(Entries taken from a collection)
|---|

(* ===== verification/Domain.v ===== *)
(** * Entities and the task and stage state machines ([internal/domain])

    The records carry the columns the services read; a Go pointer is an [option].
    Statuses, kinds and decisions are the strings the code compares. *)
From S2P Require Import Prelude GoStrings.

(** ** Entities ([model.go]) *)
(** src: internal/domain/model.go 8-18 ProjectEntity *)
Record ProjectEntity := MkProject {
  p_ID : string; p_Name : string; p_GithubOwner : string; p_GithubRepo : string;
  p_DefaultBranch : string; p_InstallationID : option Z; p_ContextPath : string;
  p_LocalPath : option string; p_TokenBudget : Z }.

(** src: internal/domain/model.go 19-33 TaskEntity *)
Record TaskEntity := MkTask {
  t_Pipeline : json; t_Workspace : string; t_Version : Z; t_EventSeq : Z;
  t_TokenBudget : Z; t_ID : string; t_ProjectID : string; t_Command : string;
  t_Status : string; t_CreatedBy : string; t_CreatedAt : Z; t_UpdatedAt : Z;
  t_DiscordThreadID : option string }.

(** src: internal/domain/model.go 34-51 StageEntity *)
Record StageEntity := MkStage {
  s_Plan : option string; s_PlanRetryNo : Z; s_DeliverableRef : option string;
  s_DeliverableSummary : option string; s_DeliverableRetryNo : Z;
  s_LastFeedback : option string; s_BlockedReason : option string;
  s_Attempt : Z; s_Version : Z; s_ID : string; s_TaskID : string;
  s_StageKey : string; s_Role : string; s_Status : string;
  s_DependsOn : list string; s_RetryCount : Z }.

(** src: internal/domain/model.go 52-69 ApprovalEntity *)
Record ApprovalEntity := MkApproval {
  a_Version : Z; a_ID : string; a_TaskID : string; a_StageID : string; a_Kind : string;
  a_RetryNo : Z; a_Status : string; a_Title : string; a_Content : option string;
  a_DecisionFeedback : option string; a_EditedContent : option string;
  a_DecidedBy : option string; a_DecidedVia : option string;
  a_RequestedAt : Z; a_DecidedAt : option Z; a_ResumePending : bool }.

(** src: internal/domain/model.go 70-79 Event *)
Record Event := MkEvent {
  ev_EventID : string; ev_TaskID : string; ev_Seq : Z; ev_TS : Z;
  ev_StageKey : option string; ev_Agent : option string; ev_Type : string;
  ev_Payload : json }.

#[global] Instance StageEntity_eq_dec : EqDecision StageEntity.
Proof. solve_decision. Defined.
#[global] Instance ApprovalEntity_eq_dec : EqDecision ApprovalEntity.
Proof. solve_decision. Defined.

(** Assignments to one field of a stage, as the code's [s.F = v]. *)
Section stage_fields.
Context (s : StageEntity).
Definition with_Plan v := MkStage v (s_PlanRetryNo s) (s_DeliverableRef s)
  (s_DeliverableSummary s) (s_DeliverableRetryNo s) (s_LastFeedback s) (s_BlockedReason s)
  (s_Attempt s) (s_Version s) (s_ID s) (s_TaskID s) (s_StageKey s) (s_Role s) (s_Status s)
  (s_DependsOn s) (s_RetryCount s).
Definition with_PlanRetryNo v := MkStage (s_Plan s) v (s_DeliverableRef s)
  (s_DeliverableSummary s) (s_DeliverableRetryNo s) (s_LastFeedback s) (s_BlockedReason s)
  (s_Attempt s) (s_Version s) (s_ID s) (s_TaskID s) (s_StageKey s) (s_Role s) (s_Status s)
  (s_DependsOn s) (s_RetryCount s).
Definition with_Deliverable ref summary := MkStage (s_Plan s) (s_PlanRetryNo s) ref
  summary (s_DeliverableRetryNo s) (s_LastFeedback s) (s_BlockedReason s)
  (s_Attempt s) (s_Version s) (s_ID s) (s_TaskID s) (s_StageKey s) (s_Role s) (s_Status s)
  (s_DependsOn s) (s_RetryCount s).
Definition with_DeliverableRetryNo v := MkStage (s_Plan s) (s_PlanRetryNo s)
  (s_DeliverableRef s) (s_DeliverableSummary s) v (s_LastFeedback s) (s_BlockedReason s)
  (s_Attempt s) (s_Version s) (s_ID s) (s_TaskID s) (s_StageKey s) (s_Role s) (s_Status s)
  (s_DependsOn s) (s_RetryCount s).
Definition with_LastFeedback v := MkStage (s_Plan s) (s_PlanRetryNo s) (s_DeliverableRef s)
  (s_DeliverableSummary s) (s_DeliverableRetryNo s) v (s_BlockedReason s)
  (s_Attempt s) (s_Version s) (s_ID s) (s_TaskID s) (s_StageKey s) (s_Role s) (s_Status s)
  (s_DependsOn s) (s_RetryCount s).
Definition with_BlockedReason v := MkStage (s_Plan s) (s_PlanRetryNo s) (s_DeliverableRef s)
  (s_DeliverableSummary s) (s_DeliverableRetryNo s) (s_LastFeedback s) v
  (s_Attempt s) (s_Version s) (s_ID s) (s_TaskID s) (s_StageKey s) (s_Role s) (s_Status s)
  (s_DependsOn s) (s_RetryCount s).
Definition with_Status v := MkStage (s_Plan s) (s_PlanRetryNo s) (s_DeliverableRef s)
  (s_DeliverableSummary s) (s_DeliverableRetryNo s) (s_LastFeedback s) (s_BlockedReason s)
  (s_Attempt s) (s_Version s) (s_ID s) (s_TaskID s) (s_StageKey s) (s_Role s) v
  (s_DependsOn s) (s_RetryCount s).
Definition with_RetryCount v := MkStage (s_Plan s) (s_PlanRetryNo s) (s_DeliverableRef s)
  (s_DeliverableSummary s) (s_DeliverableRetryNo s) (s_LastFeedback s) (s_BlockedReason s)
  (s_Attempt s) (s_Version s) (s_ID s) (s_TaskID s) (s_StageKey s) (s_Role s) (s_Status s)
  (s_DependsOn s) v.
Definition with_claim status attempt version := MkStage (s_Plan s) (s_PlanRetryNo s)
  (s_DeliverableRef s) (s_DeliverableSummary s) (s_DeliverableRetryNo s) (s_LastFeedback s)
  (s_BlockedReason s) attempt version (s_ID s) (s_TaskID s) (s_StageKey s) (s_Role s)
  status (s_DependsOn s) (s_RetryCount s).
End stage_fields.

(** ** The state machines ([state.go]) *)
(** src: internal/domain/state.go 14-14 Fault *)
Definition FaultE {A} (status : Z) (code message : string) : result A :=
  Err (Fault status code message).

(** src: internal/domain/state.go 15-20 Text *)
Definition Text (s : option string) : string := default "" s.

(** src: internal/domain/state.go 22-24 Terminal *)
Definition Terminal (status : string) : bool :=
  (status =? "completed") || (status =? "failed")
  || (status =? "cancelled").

|---|

Output the records above exactly as written.

• **RESULT FOR THIS EXERCISE**
(* ===== verification/Domain.v ===== *)
(** * Entities and the task and stage state machines ([internal/domain])

    The records carry the columns the services read; a Go pointer is an [option].
    Statuses, kinds and decisions are the strings the code compares. *)
From S2P Require Import Prelude GoStrings.

(** ** Entities ([model.go]) *)
(** src: internal/domain/model.go 8-18 ProjectEntity *)
Record ProjectEntity := MkProject {
  p_ID : string; p_Name : string; p_GithubOwner : string; p_GithubRepo : string;
  p_DefaultBranch : string; p_InstallationID : option Z; p_ContextPath : string;
  p_LocalPath : option string; p_TokenBudget : Z }.

(** src: internal/domain/model.go 19-33 TaskEntity *)
Record TaskEntity := MkTask {
  t_Pipeline : json; t_Workspace : string; t_Version : Z; t_EventSeq : Z;
  t_TokenBudget : Z; t_ID : string; t_ProjectID : string; t_Command : string;
  t_Status : string; t_CreatedBy : string; t_CreatedAt : Z; t_UpdatedAt : Z;
  t_DiscordThreadID : option string }.

(** src: internal/domain/model.go 34-51 StageEntity *)
Record StageEntity := MkStage {
  s_Plan : option string; s_PlanRetryNo : Z; s_DeliverableRef : option string;
  s_DeliverableSummary : option string; s_DeliverableRetryNo : Z;
  s_LastFeedback : option string; s_BlockedReason : option string;
  s_Attempt : Z; s_Version : Z; s_ID : string; s_TaskID : string;
  s_StageKey : string; s_Role : string; s_Status : string;
  s_DependsOn : list string; s_RetryCount : Z }.

(** src: internal/domain/model.go 52-69 ApprovalEntity *)
Record ApprovalEntity := MkApproval {
  a_Version : Z; a_ID : string; a_TaskID : string; a_StageID : string; a_Kind : string;
  a_RetryNo : Z; a_Status : string; a_Title : string; a_Content : option string;
  a_DecisionFeedback : option string; a_EditedContent : option string;
  a_DecidedBy : option string; a_DecidedVia : option string;
  a_RequestedAt : Z; a_DecidedAt : option Z; a_ResumePending : bool }.

(** src: internal/domain/model.go 70-79 Event *)
Record Event := MkEvent {
  ev_EventID : string; ev_TaskID : string; ev_Seq : Z; ev_TS : Z;
  ev_StageKey : option string; ev_Agent : option string; ev_Type : string;
  ev_Payload : json }.

#[global] Instance StageEntity_eq_dec : EqDecision StageEntity.
Proof. solve_decision. Defined.
#[global] Instance ApprovalEntity_eq_dec : EqDecision ApprovalEntity.
Proof. solve_decision. Defined.

(** Assignments to one field of a stage, as the code's [s.F = v]. *)
Section stage_fields.
Context (s : StageEntity).
Definition with_Plan v := MkStage v (s_PlanRetryNo s) (s_DeliverableRef s)
  (s_DeliverableSummary s) (s_DeliverableRetryNo s) (s_LastFeedback s) (s_BlockedReason s)
  (s_Attempt s) (s_Version s) (s_ID s) (s_TaskID s) (s_StageKey s) (s_Role s) (s_Status s)
  (s_DependsOn s) (s_RetryCount s).
Definition with_PlanRetryNo v := MkStage (s_Plan s) v (s_DeliverableRef s)
  (s_DeliverableSummary s) (s_DeliverableRetryNo s) (s_LastFeedback s) (s_BlockedReason s)
  (s_Attempt s) (s_Version s) (s_ID s) (s_TaskID s) (s_StageKey s) (s_Role s) (s_Status s)
  (s_DependsOn s) (s_RetryCount s).
Definition with_Deliverable ref summary := MkStage (s_Plan s) (s_PlanRetryNo s) ref
  summary (s_DeliverableRetryNo s) (s_LastFeedback s) (s_BlockedReason s)
  (s_Attempt s) (s_Version s) (s_ID s) (s_TaskID s) (s_StageKey s) (s_Role s) (s_Status s)
  (s_DependsOn s) (s_RetryCount s).
Definition with_DeliverableRetryNo v := MkStage (s_Plan s) (s_PlanRetryNo s)
  (s_DeliverableRef s) (s_DeliverableSummary s) v (s_LastFeedback s) (s_BlockedReason s)
  (s_Attempt s) (s_Version s) (s_ID s) (s_TaskID s) (s_StageKey s) (s_Role s) (s_Status s)
  (s_DependsOn s) (s_RetryCount s).
Definition with_LastFeedback v := MkStage (s_Plan s) (s_PlanRetryNo s) (s_DeliverableRef s)
  (s_DeliverableSummary s) (s_DeliverableRetryNo s) v (s_BlockedReason s)
  (s_Attempt s) (s_Version s) (s_ID s) (s_TaskID s) (s_StageKey s) (s_Role s) (s_Status s)
  (s_DependsOn s) (s_RetryCount s).
Definition with_BlockedReason v := MkStage (s_Plan s) (s_PlanRetryNo s) (s_DeliverableRef s)
  (s_DeliverableSummary s) (s_DeliverableRetryNo s) (s_LastFeedback s) v
  (s_Attempt s) (s_Version s) (s_ID s) (s_TaskID s) (s_StageKey s) (s_Role s) (s_Status s)
  (s_DependsOn s) (s_RetryCount s).
Definition with_Status v := MkStage (s_Plan s) (s_PlanRetryNo s) (s_DeliverableRef s)
  (s_DeliverableSummary s) (s_DeliverableRetryNo s) (s_LastFeedback s) (s_BlockedReason s)
  (s_Attempt s) (s_Version s) (s_ID s) (s_TaskID s) (s_StageKey s) (s_Role s) v
  (s_DependsOn s) (s_RetryCount s).
Definition with_RetryCount v := MkStage (s_Plan s) (s_PlanRetryNo s) (s_DeliverableRef s)
  (s_DeliverableSummary s) (s_DeliverableRetryNo s) (s_LastFeedback s) (s_BlockedReason s)
  (s_Attempt s) (s_Version s) (s_ID s) (s_TaskID s) (s_StageKey s) (s_Role s) (s_Status s)
  (s_DependsOn s) v.
Definition with_claim status attempt version := MkStage (s_Plan s) (s_PlanRetryNo s)
  (s_DeliverableRef s) (s_DeliverableSummary s) (s_DeliverableRetryNo s) (s_LastFeedback s)
  (s_BlockedReason s) attempt version (s_ID s) (s_TaskID s) (s_StageKey s) (s_Role s)
  status (s_DependsOn s) (s_RetryCount s).
End stage_fields.

(** ** The state machines ([state.go]) *)
(** src: internal/domain/state.go 14-14 Fault *)
Definition FaultE {A} (status : Z) (code message : string) : result A :=
  Err (Fault status code message).

(** src: internal/domain/state.go 15-20 Text *)
Definition Text (s : option string) : string := default "" s.

(** src: internal/domain/state.go 22-24 Terminal *)
Definition Terminal (status : string) : bool :=
  (status =? "completed") || (status =? "failed")
  || (status =? "cancelled").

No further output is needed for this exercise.